Volino v. Progressive Casualty Insurance Company
1:21-cv-06243
| S.D.N.Y. | Mar 20, 2025Background
- The court held a final approval hearing for a class action settlement and approved the settlement on March 7, 2025.
- Class Counsel requested $16 million in attorneys’ fees (33% of the settlement) and $342,766.26 in litigation expenses, plus $10,000 service awards for each of seven class representatives.
- The court evaluated the reasonableness of the requested attorneys’ fees using both percentage-of-fund and lodestar methods, referencing empirical data and prior caselaw benchmarks.
- Service awards for class representatives were scrutinized under recent Second Circuit guidance, considering both the nature and extent of their contributions.

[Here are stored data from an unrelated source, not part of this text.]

(** A [dict] keeps its members in insertion order; lookup returns the
    first member with the key. *)
Fixpoint lookup (k : string) (members : list (string * json)) : option json :=
  match members with
  | [] => None
  | (k', v) :: rest => if String.eqb k k' then Some v else lookup k rest
  end.

(** [v.get(k, default)]: only a dict has the method. *)
Definition py_get (v : json) (k : string) (default : json) : result json :=
  match v with
  | JObj members =>
      match lookup k members with
      | Some x => Ok x
      | None => Ok default
      end
  | _ => Raise AttributeError
  end.

Definition is_str (s : string) (v : json) : bool :=
  match v with
  | JStr s' => String.eqb s s'
  | _ => false
  end.

(** [k in v] for a string [k]: key test on a dict, substring test on a
    str, membership on a list, [TypeError] on anything else. *)
Definition py_in (k : string) (v : json) : result bool :=
  match v with
  | JObj members =>
      Ok (match lookup k members with Some _ => true | None => false end)
  | JStr s => Ok (contains k s)
  | JList items => Ok (existsb (is_str k) items)
  | _ => Raise TypeError
  end.

(** [v[k]] for a string [k] *)
Definition py_getitem (v : json) (k : string) : result json :=
  match v with
  | JObj members =>
      match lookup k members with
      | Some x => Ok x
      | None => Raise KeyError
      end
  | _ => Raise TypeError
  end.

(** [int(f)] for a float truncates toward zero. *)
Definition float_to_int (f : pyfloat) : result Z :=
  match f with
  | Finite m e =>
      Ok (if 0 <=? e then m * 2 ^ e else Z.quot m (2 ^ (- e)))
  | Infinity _ => Raise OverflowError
  | NaN => Raise ValueError
  end.

(** The elements Python iterates over in [list.extend(v)]. *)
Fixpoint chars (s : string) : list json :=
  match s with
  | EmptyString => []
  | String c s' => JStr (String c EmptyString) :: chars s'
  end.

Definition py_iter (v : json) : result (list json) :=
  match v with
  | JList items => Ok items
  | JStr s => Ok (chars s)
  | JObj members => Ok (map (fun kv => JStr (fst kv)) members)
  | _ => Raise TypeError
  end.

(** ** [list.sort(key=lambda x: x[0], reverse=True)]

    Python's sort is stable, also with [reverse=True]: elements with equal
    keys keep their relative order.  A stable sort has one possible result,
    so the insertion sort below computes what Python computes. *)

Section Sorting.
Context {A : Type}.

Fixpoint insert_desc (x : Z * A) (l : list (Z * A)) : list (Z * A) :=
  match l with
  | [] => [x]
  | y :: l' =>
      if fst x <? fst y then y :: insert_desc x l' else x :: l
  end.

Definition sort_desc (l : list (Z * A)) : list (Z * A) :=
  fold_right insert_desc [] l.

(** [sorted(l, key=lambda x: x[0])], used by the reference splice. *)
Fixpoint insert_asc (x : Z * A) (l : list (Z * A)) : list (Z * A) :=
  match l with
  | [] => [x]
  | y :: l' =>
      if fst y <? fst x then y :: insert_asc x l' else x :: l
  end.

Definition sort_asc (l : list (Z * A)) : list (Z * A) :=
  fold_right insert_asc [] l.
End Sorting.

(** ** [str.splitlines()] *)

Definition LF : ascii := "010"%char.
Definition CR : ascii := "013"%char.

(** The line boundaries among the characters modelled: LF, VT, FF, CR,
    FS, GS, RS and NEL. *)
Definition is_linebreak (c : ascii) : bool :=
  existsb (Ascii.eqb c)
    [LF; "011"; "012"; CR; "028"; "029"; "030"; "133"]%char.

(** [cur] is the line being read; [after_cr] says that the previous
    character was a CR, so that a LF now belongs to the same boundary. *)
Fixpoint split_from (cur : string) (after_cr : bool) (s : string)
  : list string :=
  match s with
  | EmptyString =>
      match cur with
      | EmptyString => []
      | _ => [cur]
      end
  | String c s' =>
      if after_cr && Ascii.eqb c LF then split_from "" false s'
      else if is_linebreak c then cur :: split_from "" (Ascii.eqb c CR) s'
      else split_from (cur ++ String c "") false s'
  end.

Definition splitlines (s : string) : list string := split_from "" false s.

(** ** The world outside the program *)

(** The file system and the two external programs, as the program meets
    them: each call may change the world, and may fail. *)
Record OS : Type := {
  World : Type;
  read_file : string -> World -> result string * World;
  write_file : string -> string -> World -> result unit * World;
  spawn : list string -> option string -> World
          -> result (Z * string * string) * World
}.
Lemma dict_get_layout (m : dict OptionItem) k :
  dict_get k (layout m) = option_map item_option (dict_get k m).
Proof.
  unfold layout. induction m as [|[k0 v0] r IH]; [reflexivity|].
  cbn [List.map dict_get fst snd]. destruct (str_eqb k k0); [reflexivity|].
  exact IH.
Qed.

Lemma dict_get_item_ok (m : dict OptionItem) k it :
  forallb (fun kv => item_ok (snd kv)) m = true ->
  dict_get k m = Some it -> item_ok it = true.
Proof.
  induction m as [|[k0 v0] r IH]; [discriminate|].
  cbn [forallb dict_get snd]. intros H. apply andb_true_iff in H.
  destruct H as [H1 H2].
  destruct (str_eqb k k0); [now intros [= <-] | now apply IH].
Qed.

Lemma item_ok_text it :
  item_ok it = true ->
  _status_text it = (if is_installed it then lit "[green]OK[/green]" else []).
Proof.
  destruct it as [o b s st]. unfold item_ok, _status_text.
  cbn [status is_installed]. destruct st; try discriminate.
  - intros _. destruct b; reflexivity.
  - intros ->. reflexivity.
Qed.

Lemma agrees_items s :
  agrees s ->
  duplicate_free_store (store s) = true
  /\ forall o,
       In o OPTIONS ->
       exists it,
         dict_get (id o) (options_map (option_list s)) = Some it
         /\ item_option it = o
         /\ is_installed it = is_installed_in (store s) (id o)
         /\ _status_text it
            = (if is_installed_in (store s) (id o)
               then lit "[green]OK[/green]" else []).
Proof.
  intros [H1 [H2 [H3 H4]]]. split; [exact H1|]. intros o Ho.
  pose proof (dict_get_layout (options_map (option_list s)) (id o)) as Hg.
  rewrite H2 in Hg.
  rewrite (dict_get_map id (fun o => o) OPTIONS o OPTIONS_distinct Ho) in Hg.
  destruct (dict_get (id o) (options_map (option_list s))) as [it|] eqn:E;
    [|discriminate].
  injection Hg as Hg. exists it. split; [reflexivity|].
  split; [now symmetry|].
  specialize (H4 o Ho). unfold flagged_installed in H4. rewrite E in H4.
  split; [exact H4|]. rewrite <- H4.
  apply item_ok_text. exact (dict_get_item_ok _ _ _ H3 E).
Qed.
(** The guard of [parse_cmudict_line] on a line with a token. *)
Lemma guard_before line :
  tokens_of line ≠ [] →
  bool_decide (strip (before "#" line) = []) = false ∧
  bool_decide (strip line = []) = false ∧
  startswith (py ";;;") (strip (before "#" line))
  = startswith (py ";;;") (strip line).
Proof.
  intros Htok. unfold tokens_of in Htok.
  assert (strip line ≠ []) as Hne by (intros E; by rewrite E in Htok).
  assert (strip (before "#" line) ≠ []) as Hne'.
  { rewrite strip_before_strip. intros E. apply Htok.
    by apply split_nil_strip. }
  split_and!; [by apply bool_decide_eq_false_2..|].
  rewrite strip_before_strip.
  destruct (strip line) as [|c t] eqn:Et; [done|].
  pose proof (strip_head _ _ _ Et) as Hc.
  assert (chr_eqb c "#" = false) as Hh.
  { destruct (chr_eqb c "#") eqn:E; [|done]. exfalso. apply Htok.
    cbn [before]. by rewrite E. }
  assert (before "#" (c :: t) = c :: before "#" t) as Hb
    by (cbn [before]; by rewrite Hh).
  rewrite Hb. unfold strip. rewrite startswith_rstrip by (repeat constructor; done).
  rewrite lstrip_solid_head by done. rewrite <-Hb.
  apply startswith_before. repeat constructor; done.
Qed.

(** X14: everything from the first '#' of a line on is ignored:
    [parse_cmudict_line] returns the same result for the line and for the
    line cut at its first '#'. *)
Theorem parse_ignores_inline_comment (line : str) :
  parse_cmudict_line (before "#" line) = parse_cmudict_line line.
Proof.
  rewrite !parse_unfold, tokens_of_before.
  destruct (length (tokens_of line) <? 2) eqn:Hlen.
  - by destruct (_ || _), (_ || _).
  - apply Nat.ltb_ge in Hlen.
    assert (tokens_of line ≠ []) as Hne
      by (intros E; rewrite E in Hlen; simpl in Hlen; lia).
    destruct (guard_before line Hne) as (-> & -> & ->). done.
Qed.

(** ** Reading back a line that was written *)

Lemma split_ws_solid_app tok t s :
  solid t → split_ws tok (t ++ s) = split_ws (tok ++ t) s.
Proof.
  intros Ht. revert tok. induction Ht as [|c t Hc _ IH]; intros tok.
  - by rewrite app_nil_r.
  - cbn [app split_ws]. rewrite Hc, IH. by rewrite <-(assoc_L (++)).
Qed.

- The court ultimately reduced both the fee award percentage and the individual service awards.
Issues
| Issue | Plaintiff's Argument | Defendant's Argument | Held |
|---|---|---|---|
| Amount of attorneys’ fees | 33% award is typical and justified | Higher than average | Reduced to 28% ($13.44M), reflecting case complexity |
| Percentage method appropriateness | Favors benchmark near 33% | Should reflect norms | Court uses 25% as empirical benchmark, adjusts upward |
| Lodestar multiplier reasonableness | 2.85 multiplier is fair | Multiplier too high | 2.45 multiplier is reasonable and within norms |
| Service awards for representatives | $10k each is justified by effort | Excessive/unsupported | Reduced to $3,000 plus substantiated losses |
Key Cases Cited
- Goldberger v. Integrated Res., Inc., 209 F.3d 43 (2d Cir. 2000) (sets out factors for evaluating attorneys’ fee requests in class actions)
- Moses v. N.Y. Times Co., 79 F.4th 235 (2d Cir. 2023) (emphasizes relief actually received by class in fee award analysis)
- Fikes Wholesale, Inc. v. HSBC Bank USA, N.A., 62 F.4th 704 (2d Cir. 2023) (questions the propriety of service awards and provides factors for assessment)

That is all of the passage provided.